## TASK TO CARRY OUT
Repeat verbatim, and only, the lines of the data below, beginning at the line that contains "Raise (e : exn)." and stopping after the line that contains "Definition truthy (x".

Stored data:
----

(** * RocketFlightSim: entity constructors of [rocket_classes.py]

    A shallow embedding of the constructors of [Motor], [Rocket],
    [LaunchConditions] and [Airbrakes], and the properties of the
    quantities they derive.

    Conventions of the embedding.
    - Python numbers are idealised as exact rationals ([Q]); two numbers are
      the same dictionary key when they are equal as numbers ([Qeq]), as
      [1] and [1.0] are in Python.  The code computes in binary64: which
      operations it applies, in which order and to which entries is as
      modelled, while an equality or a bound between computed values holds
      of the code up to rounding, and says so where it is stated.
    - [Motor.total_impulse] is a NumPy scalar, so a division by it follows
      NumPy's rules: dividing by zero raises nothing and yields [inf] or
      [nan].  Both are the one value [NonFin] of [num]; every operation the
      constructor applies afterwards ([* fuel_mass], subtraction from the
      previous fuel mass) keeps a non-finite value non-finite.
    - A [dict] is an association list in insertion order: [list(d.keys())]
      is the list of its first components.
    - A Python exception is a [Raise] result. *)

From Stdlib Require Import QArith List Bool Lia Lqa.
From Stdlib Require String.
Import ListNotations.

Local Open Scope Q_scope.

(** ** Exceptions and results *)

Inductive exn : Type :=
| KeyError (k : Q)      (* [d[k]] with [k] not a key of [d] *)
| ValueError.           (* [max()] of an empty sequence *)

Inductive result (A : Type) : Type :=
| Ok (a : A)
| Raise (e : exn).

Arguments Ok {A} a.
Arguments Raise {A} e.

Definition bind {A B : Type} (r : result A) (k : A -> result B) : result B :=
  match r with
  | Ok a => k a
  | Raise e => Raise e
  end.

Notation "x <- r ;; k" := (bind r (fun x => k))
  (at level 61, r at next level, right associativity).

(** ** Numbers that may be non-finite *)

Inductive num : Type :=
| Fin (q : Q)
| NonFin.

(** [x / y] with [y] a NumPy float: no exception when [y] is zero. *)
Definition np_truediv (x y : Q) : num :=
  if Qeq_bool y 0 then NonFin else Fin (x / y).

Definition num_mul (a : num) (q : Q) : num :=
  match a with
  | Fin x => Fin (x * q)
  | NonFin => NonFin
  end.

Definition num_sub (a b : num) : num :=
  match a, b with
  | Fin x, Fin y => Fin (x - y)
  | _, _ => NonFin
  end.

(** Truthiness of a number: [if x:] holds unless [x] is zero. *)
Definition truthy (x : Q) : bool := negb (Qeq_bool x 0).

(** Truthiness of an argument whose default is [None]. *)
Definition truthy_opt (o : option Q) : bool :=
  match o with
  | Some x => truthy x
  | None => false
  end.

(** ** Dictionaries keyed by numbers *)

Module Dict.

Definition t (V : Type) : Type := list (Q * V).

Definition keys {V} (d : t V) : list Q := map fst d.
Definition values {V} (d : t V) : list V := map snd d.

Fixpoint get {V} (d : t V) (k : Q) : option V :=
  match d with
  | [] => None
  | (k', v) :: d' => if Qeq_bool k' k then Some v else get d' k
  end.

(** [d[k]] *)
Definition getitem {V} (d : t V) (k : Q) : result V :=
  match get d k with
  | Some v => Ok v
  | None => Raise (KeyError k)
  end.

(** [d[k] = v]: an existing key keeps its place (and its key object),
    a new key goes last. *)
Fixpoint setitem {V} (d : t V) (k : Q) (v : V) : t V :=
  match d with
  | [] => [(k, v)]
  | (k', v') :: d' =>
      if Qeq_bool k' k then (k', v) :: d' else (k', v') :: setitem d' k v
  end.

(** [k in d] *)
Definition mem {V} (d : t V) (k : Q) : bool :=
  match get d k with
  | Some _ => true
  | None => false
  end.

End Dict.

(** ** NumPy and builtins used by the constructors *)

Definition Qltb (x y : Q) : bool := negb (Qle_bool y x).

(** [np.trapz(y, x)]: the sum of [d * (y[1:] + y[:-1]) / 2.0] with
    [d = np.diff(x)]; [0.0] when there are fewer than two samples. *)
Fixpoint np_trapz (y x : list Q) : Q :=
  match y, x with
  | y0 :: ((y1 :: _) as y'), x0 :: ((x1 :: _) as x') =>
      (x1 - x0) * (y1 + y0) / 2 + np_trapz y' x'
  | _, _ => 0
  end.

(** [max(l)]: the first of the greatest items; [ValueError] on an empty
    sequence. *)
Definition py_max (l : list Q) : result Q :=
  match l with
  | [] => Raise ValueError
  | x :: l' => Ok (fold_left (fun m y => if Qltb m y then y else m) l' x)
  end.

(** An optional argument: [None] when the caller leaves it out. *)
Definition default (d : Q) (o : option Q) : Q :=
  match o with
  | Some x => x
  | None => d
  end.

(** ** class Motor *)

Module Motor.

Record t : Type := mk {
  dry_mass : Q;
  thrust_curve : Dict.t Q;
  total_impulse : Q;
  burn_time : Q;
  fuel_mass_curve : Dict.t num;
  fuel_mass : num
}.

(** The loop [for t in range(1, len(times))] of the proportional branch:
    [prev] is [times[t-1]], [rest] is [times[t:]] and [curve] is
    [self.fuel_mass_curve] so far. *)
Fixpoint deplete (tc : Dict.t Q) (I F : Q) (prev : Q) (rest : list Q)
    (curve : Dict.t num) : result (Dict.t num) :=
  match rest with
  | [] => Ok curve
  | cur :: rest' =>
      m_prev <- Dict.getitem curve prev ;;
      th_cur <- Dict.getitem tc cur ;;
      th_prev <- Dict.getitem tc prev ;;
      deplete tc I F cur rest'
        (Dict.setitem curve cur
           (num_sub m_prev
              (num_mul
                 (np_truediv ((th_cur + th_prev) / 2 * (cur - prev)) I) F)))
  end.

(** The branch [elif fuel_mass:]. *)
Definition proportional (tc : Dict.t Q) (I F : Q) : result (Dict.t num) :=
  match Dict.keys tc with
  | [] => Ok [(0, Fin F)]
  | t0 :: rest => deplete tc I F t0 rest [(0, Fin F)]
  end.

(** [Motor.__init__].  [fmc] and [fm] are the arguments
    [fuel_mass_curve] and [fuel_mass], [None] by default. *)
Definition init (dry : Q) (tc : Dict.t Q)
    (fmc : option (Dict.t num)) (fm : option Q) : result t :=
  let I := np_trapz (Dict.values tc) (Dict.keys tc) in
  bt <- py_max (Dict.keys tc) ;;
  let no_fuel :=
    mk dry tc I bt (Dict.setitem [(0, Fin 0)] bt (Fin 0)) (Fin 0) in
  match fmc with
  | Some ((_ :: _) as c) =>
      m0 <- Dict.getitem c 0 ;;
      Ok (mk dry tc I bt c m0)
  | _ =>
      match fm with
      | Some F =>
          if truthy F then
            curve <- proportional tc I F ;;
            Ok (mk dry tc I bt curve (Fin F))
          else Ok no_fuel
      | None => Ok no_fuel
      end
  end.

End Motor.

(** ** class Rocket *)

(** [Cd_rocket_at_Ma] is a number or a callable of the Mach number;
    [callable(Cd_rocket_at_Ma)] tells which. *)
Inductive drag_coefficient : Type :=
| Constant (c : Q)
| Callable (f : Q -> Q).

Module Rocket.

Record t : Type := mk {
  rocket_mass : Q;
  motor : Motor.t;
  A_rocket : Q;
  Cd_rocket_at_Ma : drag_coefficient;
  h_second_rail_button : Q;
  dry_mass : Q;
  Cd_A_rocket : Q -> Q
}.

(** [Rocket.__init__]; the defaults are [Cd_rocket_at_Ma = 0.45] and
    [h_second_rail_button = 0.69]. *)
Definition init (rocket_mass : Q) (motor : Motor.t) (A_rocket : Q)
    (Cd_arg : option drag_coefficient) (h_arg : option Q) : t :=
  let Cd_rocket_at_Ma :=
    match Cd_arg with
    | Some cd => cd
    | None => Constant (45 # 100)
    end in
  let h_second_rail_button := default (69 # 100) h_arg in
  let Cd_A_rocket_fn :=
    match Cd_rocket_at_Ma with
    | Callable f => fun Ma => f Ma * A_rocket
    | Constant c => fun Ma => c * A_rocket
    end in
  mk rocket_mass motor A_rocket Cd_rocket_at_Ma h_second_rail_button
     (rocket_mass + Motor.dry_mass motor) Cd_A_rocket_fn.

End Rocket.

(** ** class LaunchConditions *)

Module LaunchConditions.

Record t : Type := mk {
  launchpad_pressure : Q;
  launchpad_temp : Q;
  L_launch_rail : Q;
  launch_rail_elevation : Q;
  launch_rail_direction : Q;
  local_T_lapse_rate : Q;
  local_gravity : Q;
  mean_wind_speed : Q;
  wind_heading : Q
}.

Section Collaborators.

(** The modules [constants] and [helper_functions] of the package:
    [con.T_lapse_rate], [con.F_gravity] and
    [hfunc.get_local_gravity(latitude, altitude)]. *)
Variable T_lapse_rate : Q.
Variable F_gravity : Q.
Variable get_local_gravity : Q -> Q -> Q.

(** The [if local_gravity: ... elif latitude: ... else: ...] of
    [__init__]. *)
Definition resolve_gravity (local_gravity latitude : option Q)
    (altitude : Q) : Q :=
  match local_gravity with
  | Some g =>
      if truthy g then g
      else
        match latitude with
        | Some lat =>
            if truthy lat then get_local_gravity lat altitude
            else F_gravity
        | None => F_gravity
        end
  | None =>
      match latitude with
      | Some lat =>
          if truthy lat then get_local_gravity lat altitude
          else F_gravity
      | None => F_gravity
      end
  end.

(** [LaunchConditions.__init__]; the defaults are
    [launch_rail_elevation = 90], [launch_rail_direction = 0],
    [local_gravity = None], [local_T_lapse_rate = con.T_lapse_rate],
    [latitude = None], [altitude = 0], [mean_wind_speed = 0] and
    [wind_heading = 0]. *)
Definition init (launchpad_pressure launchpad_temp L_launch_rail : Q)
    (launch_rail_elevation launch_rail_direction : option Q)
    (local_gravity local_T_lapse_rate latitude altitude : option Q)
    (mean_wind_speed wind_heading : option Q) : t :=
  mk launchpad_pressure
     (launchpad_temp + (27315 # 100))
     L_launch_rail
     (default 90 launch_rail_elevation)
     (default 0 launch_rail_direction)
     (default T_lapse_rate local_T_lapse_rate)
     (resolve_gravity local_gravity latitude (default 0 altitude))
     (default 0 mean_wind_speed)
     (default 0 wind_heading).

End Collaborators.

End LaunchConditions.

(** ** class Airbrakes *)

Module Airbrakes.

Record t : Type := mk {
  num_flaps : Z;
  A_flap : Q;
  Cd_brakes : Q;
  max_deployment_angle : Q;
  max_deployment_rate : Q;
  max_retraction_rate : Q
}.

(** [Airbrakes.__init__]; [max_retraction_rate] is [None] by default. *)
Definition init (num_flaps : Z)
    (A_flap Cd_brakes max_deployment_angle max_deployment_rate : Q)
    (max_retraction_rate : option Q) : t :=
  mk num_flaps A_flap Cd_brakes max_deployment_angle max_deployment_rate
     (match max_retraction_rate with
      | Some r => if truthy r then r else max_deployment_rate
      | None => max_deployment_rate
      end).

End Airbrakes.

(** ** Predicates on thrust curves *)

(** The keys are strictly increasing in insertion order. *)
Fixpoint increasing (l : list Q) : bool :=
  match l with
  | x :: ((y :: _) as l') => Qltb x y && increasing l'
  | _ => true
  end.

(** Pairwise different keys, as the keys of every Python dict are. *)
Fixpoint distinct (l : list Q) : Prop :=
  match l with
  | [] => True
  | x :: l' => (forall y, In y l' -> ~ y == x) /\ distinct l'
  end.

(** [fuel_mass_curve] is left out or is the empty dict. *)
Definition no_curve (fmc : option (Dict.t num)) : Prop :=
  fmc = None \/ fmc = Some [].

(** Entries that [curve'] shares with [curve]. *)
Definition extends (curve curve' : Dict.t num) : Prop :=
  forall k v, Dict.get curve k = Some v -> Dict.get curve' k = Some v.

(** What one pass of the loop of [Motor.deplete] leaves in [curve] for the
    consecutive sample times of [prev :: rest]. *)
Fixpoint chain (tc : Dict.t Q) (I F : Q) (curve : Dict.t num)
    (prev : Q) (rest : list Q) : Prop :=
  match rest with
  | [] => True
  | cur :: rest' =>
      (exists m_prev th_cur th_prev,
          Dict.get curve prev = Some m_prev /\
          Dict.get tc cur = Some th_cur /\
          Dict.get tc prev = Some th_prev /\
          Dict.get curve cur =
            Some (num_sub m_prev
                    (num_mul
                       (np_truediv ((th_cur + th_prev) / 2 * (cur - prev)) I)
                       F))) /\
      chain tc I F curve cur rest'
  end.

(** Every thrust sample is non-negative. *)
Definition nonneg (l : list Q) : bool := forallb (Qle_bool 0) l.

(** The trapezoidal sum as the specification words it: over consecutive
    samples, [(thrust[t_i] + thrust[t_{i-1}]) / 2 * (t_i - t_{i-1})]. *)
Fixpoint trapezoid_sum (tc : Dict.t Q) : Q :=
  match tc with
  | (t0, y0) :: (((t1, y1) :: _) as tc') =>
      (y1 + y0) / 2 * (t1 - t0) + trapezoid_sum tc'
  | _ => 0
  end.

(** The thrust curve of the end-to-end example. *)
Definition example_thrust_curve : Dict.t Q :=
  [(0, 0); (1, 1000); (2, 500); (3, 0)].

(** A motor that never produces thrust. *)
Definition zero_thrust_curve : Dict.t Q := [(0, 0); (1, 0); (2, 0)].

(** A thrust curve with a single sample, not at time 0. *)
Definition single_sample_curve : Dict.t Q := [(5, 10)].

(** Stand-ins for [con.T_lapse_rate], [con.F_gravity] and
    [hfunc.get_local_gravity] in the examples: the values the docstring of
    [LaunchConditions.__init__] gives for the constants, and some function of
    latitude and altitude. *)
Definition sample_T_lapse_rate : Q := - (65 # 10000).
Definition sample_F_gravity : Q := 980665 # 100000.
Definition sample_gravity_model (latitude altitude : Q) : Q :=
  (978 # 100) + latitude * (5 # 10000) - altitude * (3 # 1000000).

----

## EXERCISE ANSWER
| Raise (e : exn).

Arguments Ok {A} a.
Arguments Raise {A} e.

Definition bind {A B : Type} (r : result A) (k : A -> result B) : result B :=
  match r with
  | Ok a => k a
  | Raise e => Raise e
  end.

Notation "x <- r ;; k" := (bind r (fun x => k))
  (at level 61, r at next level, right associativity).

(** ** Numbers that may be non-finite *)

Inductive num : Type :=
| Fin (q : Q)
| NonFin.

(** [x / y] with [y] a NumPy float: no exception when [y] is zero. *)
Definition np_truediv (x y : Q) : num :=
  if Qeq_bool y 0 then NonFin else Fin (x / y).

Definition num_mul (a : num) (q : Q) : num :=
  match a with
  | Fin x => Fin (x * q)
  | NonFin => NonFin
  end.

Definition num_sub (a b : num) : num :=
  match a, b with
  | Fin x, Fin y => Fin (x - y)
  | _, _ => NonFin
  end.

(** Truthiness of a number: [if x:] holds unless [x] is zero. *)
Definition truthy (x : Q) : bool := negb (Qeq_bool x 0).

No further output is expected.